2.14   Hämatologie beim Pferd

Die Erythrozyten des Pferdes sind scheibenförmig und zwischen 5 und 6 μm groß. Die Lebensdauer beträgt 140 bis 155 Tage. Gesundes Pferdeblut weist in Folge der

Geldrollenformung eine schnelle Sedimentation auf. Bei längerer Lagerung an

Zimmertemperatur wird Glukose aufgebraucht und steht somit der Na⁺/K⁺ Membran Pumpe nicht mehr als Energielieferant zur Verfügung. So kommt es zur einen Pseudohyperkaliämie.

Pferde mit höherem Vollblutanteil haben in Ruhe höhere Hämatokrit-Werte. Sonstige Variationen der Messwerte beruhen hauptsächlich auf Alter und emotionalem Status der erprobten Tiere, scheinen aber keine wichtige Rolle zu spielen (KRAMER 2000). Tabelle 2.6 gibt eine Übersicht über publizierte hämatologische Referenzwerte beim Pferd. Die

Referenzwerte entsprechen den Werten einer bestimmten gesunden Population. Für eine Übersicht über das weiße Blutbild und über die Hämatologie des Fohlens wird auf die Literatur verwiesen (KRAMER 2000; LATIMER u. RAKICH 2002). Die Referenzwerte für Leukozyten folgen aus Tabelle 2.6. Im Vergleich zu den anderen Tierarten weisen Pferde sehr niedrige Thrombozytenkonzentrationen auf (KRAMER 2000). Die Referenzwerte folgen aus Tabelle 2.6. Wenn bei einem Pferd ohne deutliche Blutungsneigung eine Thrombozytopenie festgestellt wird, könnte eine EDTA-abhängige Pseudothrombozytopenie vorliegen. Die Diagnose kann durch einen Vergleich der Thrombozytenzahl einer Heparin-Blutprobe mit der Trombozytenzahl einer EDTA-Blutprobe gesichert werden (HINCHCLIFF et al. 1993).

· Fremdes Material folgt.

(** What the rows of versions have in common. *)
Record row (os : list act) (k : string) (v : AutomationFlowVersion) : Prop := {
  row_key : k = versionKey (vFlow v) (vVersion v);
  row_approved : vStatus v = FlowVersionApproved -> forall d, vDefinition v = Some d -> vetted os (vFlow v) d;
  row_pending : vStatus v = FlowVersionPending -> exists g d p, published os (vFlow v) g d p /\ vDefinition v = Some d /\ RequestedByID v = pID p }.

Lemma published_more os a f g d p : published os f g d p -> published (os ++ [a]) f g d p.
Proof. intros (pre & post & c & q & u & r & -> & H). exists pre, (post ++ [a]), c, q, u, r. split; [|exact H]. by rewrite <- app_assoc. Qed.
Lemma vetted_more os a f d : vetted os f d -> vetted (os ++ [a]) f d.
Proof.
  intros [g p k H1 H2|g p H1 H2 H3|g p pre post c q u n note p' H1 -> H2 H3|pre post c q p name spec pol -> H1 H2 H3].
  - by eapply vetted_harmless; [apply published_more|].
  - by eapply vetted_owner; [apply published_more|..].
  - eapply (vetted_decided _ _ _ g p pre (post ++ [a])); [done| |done..]. by rewrite <- app_assoc.
  - eapply (vetted_policy _ _ _ pre (post ++ [a])); [|done..]. by rewrite <- app_assoc.
Qed.
Lemma row_more os a k v : row os k v -> row (os ++ [a]) k v.
Proof.
  intros [H1 H2 H3]. split; [done|intros; apply vetted_more; auto|]. intros H. destruct (H3 H) as (g & d & p & ? & ?). exists g, d, p. split; [by apply published_more|done].
Qed.
Lemma row_V os f n v d : row os (versionKey f n) v -> vStatus v = FlowVersionApproved -> vDefinition v = Some d -> vetted os f d.
Proof. intros [H1 H2 _] Hs Hd. rewrite (versionKey_flow _ _ _ _ H1). by apply H2. Qed.

Notation sound os := (sound (row os) (vetted os)).
Notation safe os := (safe (row os) (vetted os)).

Lemma sound_more os a w : sound os w -> sound (os ++ [a]) w.
Proof.
  intros [H1 H2 H3 H4]. split; [intros; apply row_more; auto|intros; eapply vetted_more; eauto|done|]. intros id r Hr Hd d Ed. apply vetted_more. by apply (H4 id r Hr).
Qed.

Context (walk_perm : forall A n l, walk O A n l ≡ₚ l).

(** *** Publishing and deciding *)
Lemma row_decided os k v st by_ : row os k v -> st <> FlowVersionPending -> (st = FlowVersionApproved -> forall d, vDefinition v = Some d -> vetted os (vFlow v) d) ->
  row os k (set_decision st by_ v).
Proof using Type. intros [H1 _ _] Hp Ha. by split. Qed.

Lemma new_version_row os f n d p i g : published os (fID f) g d p -> DraftTainted g = DraftTainted f ->
  row os (versionKey (fID f) n) (newVersion digest p f n d (protectedSteps (reaches i) d)).
Proof using Type.
  intros Hp Hg. unfold newVersion. cbv zeta. set (steps := protectedSteps (reaches i) d).
  destruct (isOwner p && negb (DraftTainted f)) eqn:Ex.
  - apply andb_prop in Ex as [Ho Ht%negb_true_iff]. split; cbn; [done| |]; rewrite andb_false_r; [|done].
    intros _ d' [= <-]. eapply vetted_owner; [done..|]. by rewrite Hg.
  - split; cbn; [done| |]; rewrite andb_true_r; case_bool_decide as Hs; try done.
    + intros _ d' [= <-]. eapply (vetted_harmless _ _ _ g p i); [done|]. fold steps. destruct steps; [done|]. by destruct Hs.
    + intros _. by exists g, d, p.
Qed.

(** After what the start of a handler reads, the tables are as they were. *)
Lemma wp_loadFlow os c id k w (Q : result svcError Z -> world -> Prop) : sound os w -> (forall r w', sound os w' -> Q r w') ->
  (forall f w', sound os w' -> db w' = db w -> flows (db w) !! id = Some f -> fID f = id -> wp (k f) w' Q) -> wp (loadFlow O c id k) w Q.
Proof using Type.
  intros Hw HQ Hk. unfold loadFlow. apply wp_bind, wp_attempt.
  assert (forall r w', (GetAutomationFlow O c id w) = (r, w') -> sound os w') as Hs.
  { intros r w' E. pose proof (safe_GetAutomationFlow O (row os) (vetted os) c id w Hw) as [H _]. by rewrite E in H. }
  destruct (GetAutomationFlow O c id w) as [r w1] eqn:E. specialize (Hs _ _ eq_refl). revert E.
  assert (wp (GetAutomationFlow O c id) w (fun r w' => db w' = db w /\ forall f, r = Ok (Some f) -> flows (db w) !! id = Some f)) as H.
  { apply wp_GetAutomationFlow. intros r' w' _ E1 E2 _. split; [done|]. intros f Hf. by apply E2. }
  unfold wp in *. intros E. rewrite E in *. cbn in *. destruct H as [Hdb Hf]. destruct r as [[f|]|]; [|by apply HQ..].
  apply Hk; [done|done|by apply Hf|]. apply (so_flows _ _ w Hw). by apply Hf.
Qed.
Lemma sound_consult {B} os (f : nat -> B) w : sound os w -> sound os (consult f w).2.
Proof using Type. intros Hw. apply (safe_consult (row os) (vetted os) f w Hw). Qed.

(** A request to publish, as the history has it. *)
Lemma sound_publish pre c p u id r : sound (pre ++ [Edit (EPublish c p u id r)]) (acts pre) ->
  sound (pre ++ [Edit (EPublish c p u id r)]) (handle (EPublish c p u id r) (acts pre)).2.
Proof using walk_perm.
  set (os := pre ++ _). intros Hw. cbn [Approvals.handle]. unfold publishAutomationFlow, requireAutomationEdit, requireAutomation.
  destruct (require _ _ _ _ _ _) as [p'|] eqn:Ep; [|done].
  enough (wp (on ← consult feature; if on : bool then if mayCreateAutomations A may p' then loadFlow O c id (fun f => _) else mret 403 else mret 409) (acts pre) (fun _ w' => sound os w')) as H by exact H.
  apply wp_bind, wp_consult. destruct (feature _); [|by apply (sound_consult os feature)]. destruct (mayCreateAutomations A may p') eqn:Em; [|by apply (sound_consult os feature)].
  apply (wp_loadFlow os); [by apply (sound_consult os feature)|done|]. cbn [set_tick db]. intros f w Hw' Hdb Hf Hid.
  destruct (Draft f) as [d|] eqn:Ed; [|done]. destruct (Validate.Validate LoadLocation d) as [[|]|] eqn:Ev; [|done..].
  eapply safe_wp; [|exact Hw'|by intros]. apply safe_allowOwnAPI. intros Hi.
  assert (published os (fID f) f d p') as Hp. { exists pre, [], c, p, u, r. subst id. by split_and!. }
  assert (safe os (publishVersion O LoadLocation cronFuel digest reaches c p' u f d) any) as Hs.
  { apply safe_publishVersion; [done|apply row_V| |].
    - intros k v by_ Hv. by apply row_decided.
    - intros n i. by eapply new_version_row. }
  destruct (_ && _); [|exact Hs]. cbv zeta. destruct (_ || _); [by apply safe_ret|]. eapply safe_bind; [apply safe_emit|]. intros _ _. exact Hs.
Qed.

Messwert Einheit LATIMER u. RAKISH 2002 KRAMER 2000

Leukozyten G/l 6-12 5,4-14,3

Erythrozyten T/l 6-12 6,8-12,9

Hämoglobin g/dl 10-18 11,0-19

Hämatokrit % 32-48 32-53

MCH pg 13-19 12,3-19,9

MCHC g/dl 31-37 31,0-38,6

MCV fl 34-58 37,0-58,5

Thrombozyten G/l 100-600 100-350

Tabelle 2.6: Publizierte hämatologische Referenzwerte des Pferdes

2.14.2 Periphere Blutausstriche mit besonderer Beachtung der Erythrozyten Das Ziel beim Anfertigen eines Blutausstrichs ist, die Erythrozyten, Leukozyten und Thrombozyten so von einander zu trennen, dass sie identifiziert und beobachtet werden können. Aus EDTA-Vollblut kann mit Hilfe zweier Objektträger oder zweier Deckgläser ein Ausstrich angefertigt werden. Die Methode mit Anwendung der Objektträger wird hier kurz erläutert, für die andere Methode wird auf die Literatur verwiesen. Wichtig ist, die Blutprobe gut zu mischen bevor ein kleiner Blutstropfen auf das Ende eines Objektträgers gebracht wird.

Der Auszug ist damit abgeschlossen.